▸ **DATA FOR THIS TASK**:
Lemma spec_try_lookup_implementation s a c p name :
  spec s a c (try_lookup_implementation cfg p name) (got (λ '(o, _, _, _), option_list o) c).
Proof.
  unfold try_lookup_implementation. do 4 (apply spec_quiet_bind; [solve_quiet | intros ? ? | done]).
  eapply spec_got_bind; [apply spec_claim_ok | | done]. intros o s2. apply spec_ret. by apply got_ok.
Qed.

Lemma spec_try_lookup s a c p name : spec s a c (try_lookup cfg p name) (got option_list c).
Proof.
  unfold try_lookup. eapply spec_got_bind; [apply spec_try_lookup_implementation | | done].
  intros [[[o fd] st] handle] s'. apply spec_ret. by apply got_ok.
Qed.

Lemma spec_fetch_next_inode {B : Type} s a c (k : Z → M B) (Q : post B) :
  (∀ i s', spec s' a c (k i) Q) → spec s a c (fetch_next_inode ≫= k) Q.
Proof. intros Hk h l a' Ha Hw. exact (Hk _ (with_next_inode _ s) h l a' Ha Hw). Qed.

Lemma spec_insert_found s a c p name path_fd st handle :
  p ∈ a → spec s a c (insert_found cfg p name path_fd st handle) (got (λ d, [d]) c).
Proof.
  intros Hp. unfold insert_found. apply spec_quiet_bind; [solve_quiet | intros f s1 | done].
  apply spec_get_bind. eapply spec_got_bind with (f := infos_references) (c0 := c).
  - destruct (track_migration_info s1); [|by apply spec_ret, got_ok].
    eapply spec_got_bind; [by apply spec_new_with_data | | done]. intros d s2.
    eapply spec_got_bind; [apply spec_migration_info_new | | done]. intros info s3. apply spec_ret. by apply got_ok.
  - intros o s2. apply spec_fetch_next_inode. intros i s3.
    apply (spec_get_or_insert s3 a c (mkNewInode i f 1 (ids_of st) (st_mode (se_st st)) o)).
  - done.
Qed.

* * *

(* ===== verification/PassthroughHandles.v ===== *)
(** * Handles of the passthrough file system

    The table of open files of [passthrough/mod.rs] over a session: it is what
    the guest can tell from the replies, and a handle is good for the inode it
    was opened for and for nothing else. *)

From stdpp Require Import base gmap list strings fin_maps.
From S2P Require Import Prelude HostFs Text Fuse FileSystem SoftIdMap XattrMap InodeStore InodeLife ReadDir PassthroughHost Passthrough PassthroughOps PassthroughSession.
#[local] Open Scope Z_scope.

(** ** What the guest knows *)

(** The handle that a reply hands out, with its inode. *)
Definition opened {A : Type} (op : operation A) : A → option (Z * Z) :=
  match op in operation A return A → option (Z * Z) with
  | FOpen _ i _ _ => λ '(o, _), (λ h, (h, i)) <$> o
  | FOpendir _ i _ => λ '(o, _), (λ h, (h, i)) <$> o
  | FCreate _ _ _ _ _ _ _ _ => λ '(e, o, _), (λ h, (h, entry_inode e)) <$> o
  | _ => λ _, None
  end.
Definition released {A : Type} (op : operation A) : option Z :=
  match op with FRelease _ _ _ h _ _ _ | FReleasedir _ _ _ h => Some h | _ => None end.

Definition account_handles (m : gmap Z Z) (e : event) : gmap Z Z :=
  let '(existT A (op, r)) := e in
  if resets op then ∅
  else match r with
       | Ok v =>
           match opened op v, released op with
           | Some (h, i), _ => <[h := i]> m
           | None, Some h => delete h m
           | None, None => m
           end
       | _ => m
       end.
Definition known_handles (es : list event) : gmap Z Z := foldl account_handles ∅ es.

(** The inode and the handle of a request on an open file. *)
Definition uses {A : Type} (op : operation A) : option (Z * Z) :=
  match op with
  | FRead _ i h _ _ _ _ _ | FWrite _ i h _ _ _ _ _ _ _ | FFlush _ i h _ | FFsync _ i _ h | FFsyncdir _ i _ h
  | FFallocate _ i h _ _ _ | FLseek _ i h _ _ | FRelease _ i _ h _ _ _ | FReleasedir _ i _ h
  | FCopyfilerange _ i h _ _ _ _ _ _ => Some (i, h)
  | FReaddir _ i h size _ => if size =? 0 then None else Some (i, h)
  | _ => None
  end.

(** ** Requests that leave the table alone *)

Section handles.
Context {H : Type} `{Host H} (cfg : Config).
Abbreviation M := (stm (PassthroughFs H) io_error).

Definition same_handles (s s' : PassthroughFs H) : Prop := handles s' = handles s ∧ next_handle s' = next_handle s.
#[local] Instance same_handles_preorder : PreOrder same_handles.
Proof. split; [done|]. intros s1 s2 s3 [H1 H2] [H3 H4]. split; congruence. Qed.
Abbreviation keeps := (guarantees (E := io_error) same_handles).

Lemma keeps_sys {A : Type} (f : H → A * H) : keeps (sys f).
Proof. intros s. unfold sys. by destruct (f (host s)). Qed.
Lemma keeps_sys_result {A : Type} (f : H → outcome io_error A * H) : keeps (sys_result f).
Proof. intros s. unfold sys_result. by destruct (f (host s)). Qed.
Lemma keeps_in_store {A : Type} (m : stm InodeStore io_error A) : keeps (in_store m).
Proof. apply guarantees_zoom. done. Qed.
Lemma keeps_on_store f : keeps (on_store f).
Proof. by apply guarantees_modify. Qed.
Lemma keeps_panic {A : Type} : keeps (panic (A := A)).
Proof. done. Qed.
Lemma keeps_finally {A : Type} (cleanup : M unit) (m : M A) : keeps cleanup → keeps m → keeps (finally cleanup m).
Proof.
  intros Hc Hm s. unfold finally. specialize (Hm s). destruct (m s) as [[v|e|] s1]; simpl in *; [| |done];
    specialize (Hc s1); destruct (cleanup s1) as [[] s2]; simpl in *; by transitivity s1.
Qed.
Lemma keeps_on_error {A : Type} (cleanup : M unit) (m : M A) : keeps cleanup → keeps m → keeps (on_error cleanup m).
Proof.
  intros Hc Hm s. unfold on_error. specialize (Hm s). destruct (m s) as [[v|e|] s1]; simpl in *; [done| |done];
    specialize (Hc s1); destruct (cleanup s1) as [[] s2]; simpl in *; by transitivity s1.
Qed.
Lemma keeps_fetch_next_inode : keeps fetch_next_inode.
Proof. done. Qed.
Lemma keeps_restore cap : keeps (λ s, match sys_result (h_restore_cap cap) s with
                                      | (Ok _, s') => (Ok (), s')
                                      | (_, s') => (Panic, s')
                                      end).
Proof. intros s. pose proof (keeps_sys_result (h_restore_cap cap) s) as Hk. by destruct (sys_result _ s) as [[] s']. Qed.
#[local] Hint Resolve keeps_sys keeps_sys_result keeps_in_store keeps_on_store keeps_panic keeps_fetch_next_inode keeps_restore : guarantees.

▸ **WORK REQUIRED**:
Report the lines above that have the word "opened" in them.

▸ **REPLY TO THE EXERCISE**:
    was opened for and for nothing else. *)
Definition opened {A : Type} (op : operation A) : A → option (Z * Z) :=
           match opened op v, released op with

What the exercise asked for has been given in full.